Ningún caminante podía pasar tranquilamente por delante de la casa amarilla que estaba sobre la avenida. El perro que vivía en su cochera estaba siempre atento a ladrar cuando alguien caminaba por la acera. Más de una persona había estado a punto de sufrir un infarto a causa de la sorpresa y, los vecinos, acostumbrados a la amenazadora presencia del animal, preferían un desplazamiento rápido y sin mirar, o incluso cruzar antes la calle para evitar el desagradable amago.

Uno de los maldosos juegos consistía en correr frente a la fachada una y otra vez. Provocaban al furioso vigilante, y de paso molestaban también a sus propietarios que no hacían nada por tranquilizar al cancerbero.

 

“¡Ese perro está prisionero!”

Con ese grito, Agustín fue el primero que alertó a los demás niños que vivían en la misma calle. El sorprendente descubrimiento motivó que, en adelante, la cuidadosa observación de la perrera y su habitante fueran foco de atención para la chiquillada.

Era sorprendente: después de varios años nadie se había percatado de que el cuadrúpedo estaba firmemente sujeto a la pequeña caseta de concreto que hacía las veces de techo protector.

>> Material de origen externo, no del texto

Lemma int_wrap_le z : (0 <= z)%Z -> (int_wrap z <= z)%Z.
Proof.
  intros Hz. unfold int_wrap.
  pose proof (Z.mod_le (z + 2 ^ 63) (2 ^ 64)) as H. lia.
Qed.

Lemma Cb_pending c p w c' w' :
  Cb c p w = Done c' w' ->
  pendingAsynCall c' = int_sub (pendingAsynCall c) 1.
Proof.
  unfold Cb, bind, deref, unit_, panic, invoke, assert_slice.
  destruct p as [ri|]; [|discriminate]. intros H.
  destruct (ri_cb ri) as [| | | | |[] q]; try discriminate H;
    try (injection H as <- _; reflexivity).
  destruct (ri_ret ri); try discriminate H. injection H as <- _. reflexivity.
Qed.

(** The counter bounds the turns of the loop: [Close] has fuel enough. *)
Lemma Close_loop_fuel (n : nat) : forall (c : Client) (w : world),
  Z.to_nat (pendingAsynCall c) <= n -> is_Some (Close_loop n c w).
Proof.
  induction n as [|n IH]; intros c w Hn; simpl;
    destruct (0 <? pendingAsynCall c)%Z eqn:Hpos; eauto.
  - apply Z.ltb_lt in Hpos. lia.
  - apply Z.ltb_lt in Hpos.
    destruct ((p <- recv_ret (ChanAsynRet c);; Cb c p)%go w)
      as [c' w'|r w'|w'] eqn:Hstep; eauto.
    apply IH. unfold bind in Hstep.
    destruct (recv_ret (ChanAsynRet c) w) as [p w1|r w1|w1]; try discriminate.
    apply Cb_pending in Hstep. rewrite Hstep. unfold int_sub.
    pose proof (int_wrap_le (pendingAsynCall c - 1)). lia.
Qed.

Lemma Client_Close_returns c w : is_Some (Client_Close c w).
Proof. apply Close_loop_fuel. lia. Qed.

Lemma Cb_callable c ri w :
  callable ri = true ->
  Cb c (Some ri) w
  = Done (set_pending (int_sub (pendingAsynCall c) 1) c) (add_log (call_of ri) w).
Proof.
  unfold callable, call_of, Cb, bind, deref, unit_, invoke, assert_slice.
  destruct (ri_cb ri) as [| | | | |[] q]; try discriminate; try reflexivity.
  destruct (ri_ret ri); try discriminate. reflexivity.
Qed.

(** Apart from the nil result of C1: when the asynchronous channel holds
    one callable Return Envelope for each of the [n] pending calls, [Close]
    returns with the counter at 0, having received these envelopes and
    called each callback once, in the order of the channel. *)
Lemma Close_loop_drains (n : nat) :
  forall (c : Client) (w : world) (q : chan RetInfo) (ris rest : list RetInfo),
  pendingAsynCall c = Z.of_nat n -> (Z.of_nat n < 2 ^ 63)%Z ->
  heap w !! ChanAsynRet c = Some q -> buf q = ris ++ rest -> length ris = n ->
  forallb callable ris = true ->
  Close_loop n c w
  = Some (Done (set_pending 0 c)
            (mkWorld (srv w)
               (<[ChanAsynRet c := mkChan rest (cap q) (closed q)]> (heap w))
               (log w ++ List.map call_of ris))).
Proof.
  induction n as [|n IH]; intros c w q ris rest Hp Hlt Hq Hb Hlen Hall.
  - destruct ris; [|discriminate]. simpl in *. rewrite Hp. simpl.
    destruct c as [a b p]; destruct w as [sv h l]; simpl in *. subst p.
    rewrite app_nil_r. unfold set_pending. simpl. do 3 f_equal.
    symmetry. apply insert_id. rewrite Hq. destruct q; simpl in *; congruence.
  - destruct ris as [|ri ris]; [discriminate|]. simpl in Hlen, Hall, Hb.
    apply andb_prop in Hall. destruct Hall as [Hri Hall].
    simpl. rewrite Hp.
    replace (0 <? Z.of_nat (S n))%Z with true by (symmetry; apply Z.ltb_lt; lia).
    unfold bind, recv_ret. rewrite Hq. unfold chan_recv. rewrite Hb.
    rewrite (Cb_callable _ _ _ Hri).
    rewrite (IH _ _ (mkChan (ris ++ rest) (cap q) (closed q)) ris rest).
    + simpl. unfold set_pending. simpl. do 3 f_equal.
      * apply insert_insert_eq.
      * rewrite <- app_assoc. reflexivity.
    + simpl. rewrite Hp. unfold int_sub. rewrite int_wrap_small; lia.
    + lia.
    + simpl. apply lookup_insert_eq.
    + reflexivity.
    + lia.
    + exact Hall.
Qed.

(** * Further properties of the code *)

(** ** A synchronous call and the owner loop *)

Lemma world_ext (w w' : world) :
  srv w = srv w' -> heap w = heap w' -> log w = log w' -> w = w'.
Proof. destruct w, w'. simpl. intros -> -> ->. reflexivity. Qed.

Lemma idle_spec {A} (c : chan A) :
  idle c = true -> c = mkChan [] (cap c) false /\ has_room c = true.
Proof.
  unfold idle, has_room. destruct c as [b n cl]. simpl.
  destruct b; [|discriminate]. destruct cl; [discriminate|]. auto.
Qed.

Lemma recv_after_deliver ch ri q0 w :
  heap w !! ch = Some q0 -> idle q0 = true ->
  recv_ret ch (deliver ch ri w) = Done (Some ri) w.
Proof.
  intros Hq Hidle. destruct (idle_spec _ Hidle) as [Hq0 _].
  unfold recv_ret, deliver. rewrite Hq. simpl. rewrite lookup_insert_eq.
  rewrite Hq0. unfold chan_recv, pushed. simpl. f_equal.
  apply world_ext; try reflexivity. simpl.
  rewrite insert_insert_eq. apply insert_id. rewrite Hq, Hq0. reflexivity.
Qed.

Section RoundTrip.

Variable E : env.

Lemma ran_log ci w :
  log (ran E ci w)
  = log w ++ match body_result E ci with
             | Some _ => [Ran (ci_f ci) (ci_args ci)]
             | None => []
             end.
Proof.
  unfold ran. destruct (body_result E ci); simpl;
    [reflexivity|rewrite app_nil_r; reflexivity].
Qed.

(** The owner loop's turn on a queue that holds the one envelope just
    pushed: the envelope is executed and answered, and the queue is as
    before the push. *)
Lemma owner_turn_one ci ch q0 w :
  idle (ChanCall (srv w)) = true ->
  ci_chanRet ci = Some ch -> heap w !! ch = Some q0 -> has_room q0 = true ->
  owner_turn E (set_ChanCall (pushed ci (ChanCall (srv w))) w)
  = deliver ch (reply E ci) (ran E ci w).
Proof.
  intros Hidle Hch Hq Hroom. destruct (idle_spec _ Hidle) as [Hcc _].
  unfold owner_turn. simpl. rewrite Hcc. unfold chan_recv, pushed. simpl.
  set (w1 := set_ChanCall _ _).
  assert (Hw1 : w1 = w).
  { apply world_ext; try reflexivity. unfold w1. simpl.
    destruct w as [[fs cc] h l]. simpl in *. rewrite <- Hcc. reflexivity. }
  rewrite Hw1. rewrite (Exec_room E _ _ _ _ Hch Hq Hroom). reflexivity.
Qed.

(** The last turn of the owner thread on the same queue: [Close] answers
    the envelope without running it and leaves the queue closed. *)
Lemma close_turn_one ci ch q0 w :
  idle (ChanCall (srv w)) = true ->
  ci_chanRet ci = Some ch -> heap w !! ch = Some q0 -> has_room q0 = true ->
  close_turn (set_ChanCall (pushed ci (ChanCall (srv w))) w)
  = deliver ch (closed_reply ci)
      (set_ChanCall (mkChan [] (cap (ChanCall (srv w))) true) w).
Proof.
  intros Hidle Hch Hq Hroom. destruct (idle_spec _ Hidle) as [Hcc _].
  unfold close_turn, Server_Close. simpl. rewrite Hcc. simpl.
  unfold bind at 1. simpl. unfold bind at 1.
  set (w1 := set_ChanCall _ _).
  assert (Hq1 : heap w1 !! ch = Some q0) by exact Hq.
  rewrite (Server_ret_room ci _ ch q0 w1 Hch Hq1 Hroom). reflexivity.
Qed.

Lemma Call0_served c id args q0 w :
  idle (ChanCall (srv w)) = true ->
  heap w !! chanSyncRet c = Some q0 -> idle q0 = true ->
  resolves FuncNone id w = true ->
  Call0 E (owner_turn E) c id args w
  = Done (ri_err (reply E (mkCallInfo (lookup_func id w) args
                             (Some (chanSyncRet c)) VNil)))
         (ran E (mkCallInfo (lookup_func id w) args (Some (chanSyncRet c)) VNil) w).
Proof.
  intros Hidle Hq Hq0 Hres.
  destruct (idle_spec _ Hidle) as [_ Hroom]. destruct (idle_spec _ Hq0) as [_ Hroom0].
  unfold Call0, bind at 1. change 0%Z with (arity FuncNone).
  rewrite (Client_f_resolves E FuncNone _ _ eq_refl Hres). simpl.
  unfold bind at 1. rewrite (Client_call_room _ _ _ Hroom).
  unfold bind at 1, yield.
  rewrite (owner_turn_one
               (mkCallInfo (lookup_func id w) args (Some (chanSyncRet c)) VNil)
               (chanSyncRet c) q0 w Hidle eq_refl Hq Hroom0).
  unfold bind at 1.
  rewrite (recv_after_deliver _ _ q0); [reflexivity| |exact Hq0].
  rewrite ran_heap. exact Hq.
Qed.

Lemma Call1_served c id args q0 w :
  idle (ChanCall (srv w)) = true ->
  heap w !! chanSyncRet c = Some q0 -> idle q0 = true ->
  resolves FuncOne id w = true ->
  Call1 E (owner_turn E) c id args w
  = Done (ri_ret (reply E (mkCallInfo (lookup_func id w) args
                             (Some (chanSyncRet c)) VNil)),
          ri_err (reply E (mkCallInfo (lookup_func id w) args
                             (Some (chanSyncRet c)) VNil)))
         (ran E (mkCallInfo (lookup_func id w) args (Some (chanSyncRet c)) VNil) w).
Proof.
  intros Hidle Hq Hq0 Hres.
  destruct (idle_spec _ Hidle) as [_ Hroom]. destruct (idle_spec _ Hq0) as [_ Hroom0].
  unfold Call1, bind at 1. change 1%Z with (arity FuncOne).
  rewrite (Client_f_resolves E FuncOne _ _ eq_refl Hres). simpl.
  unfold bind at 1. rewrite (Client_call_room _ _ _ Hroom).
  unfold bind at 1, yield.
  rewrite (owner_turn_one
               (mkCallInfo (lookup_func id w) args (Some (chanSyncRet c)) VNil)
               (chanSyncRet c) q0 w Hidle eq_refl Hq Hroom0).
  unfold bind at 1.
  rewrite (recv_after_deliver _ _ q0); [reflexivity| |exact Hq0].
  rewrite ran_heap. exact Hq.
Qed.

(** A synchronous call of a registered operation, on an idle Server whose
    owner loop takes its turn while the caller waits.  [Call0] and [Call1]
    return what the operation did: its value with a nil error when the
    body returns, a nil value with the error of the fault when it panics.
    Afterwards the queue and the Client's channel are empty again and the
    log has the one run of the body more. *)
Theorem sync_call_round_trip (c : Client) (id : ident) (args : list value)
    (p : nat) (q0 : chan RetInfo) (w : world) :
  idle (ChanCall (srv w)) = true ->
  heap w !! chanSyncRet c = Some q0 -> idle q0 = true ->
  (lookup_func id w = VFunc FuncNone p ->
   Call0 E (owner_turn E) c id args w
   = Done (match body0 E p args with
           | Returns _ => None
           | Panics r =>
               Some (fault_error E
                       (mkCallInfo (VFunc FuncNone p) args (Some (chanSyncRet c)) VNil)
                       r)
           end)
          (add_log (Ran (VFunc FuncNone p) args) w)) /\
  (lookup_func id w = VFunc FuncOne p ->
   Call1 E (owner_turn E) c id args w
   = Done (match body1 E p args with
           | Returns v => (v, None)
           | Panics r =>
               (VNil,
                Some (fault_error E
                        (mkCallInfo (VFunc FuncOne p) args (Some (chanSyncRet c)) VNil)
                        r))
           end)
          (add_log (Ran (VFunc FuncOne p) args) w)).
Proof.
  intros Hidle Hq Hq0. split; intros Hf.
  - rewrite (Call0_served c id args q0 w Hidle Hq Hq0)
      by (unfold resolves; rewrite Hf; reflexivity).
    rewrite Hf. unfold reply, ran, caught, body_result. simpl.
    destruct (body0 E p args) as [[]|r]; reflexivity.
  - rewrite (Call1_served c id args q0 w Hidle Hq Hq0)
      by (unfold resolves; rewrite Hf; reflexivity).
    rewrite Hf. unfold reply, ran, caught, body_result. simpl.
    destruct (body1 E p args) as [v|r]; reflexivity.
Qed.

Aunque, claro, eso se explicaba por el temor que inspiraba un potencial ataque o el tremendo alboroto.

Un día decidieron caminar por la banqueta a paso lento, conteniendo el impulso de correr, que ya detonaba como cualquier reflejo condicionado.

Vaya, vaya. El escándalo era monumental, pero el pobre animal ni siquiera podía acercarse al portón. Bien visto, la cadena unida al collar apenas permitía que se separara un metro de la perrera. De ahí surgió un pensamiento: “ésa podría ser la causa de su mal humor”.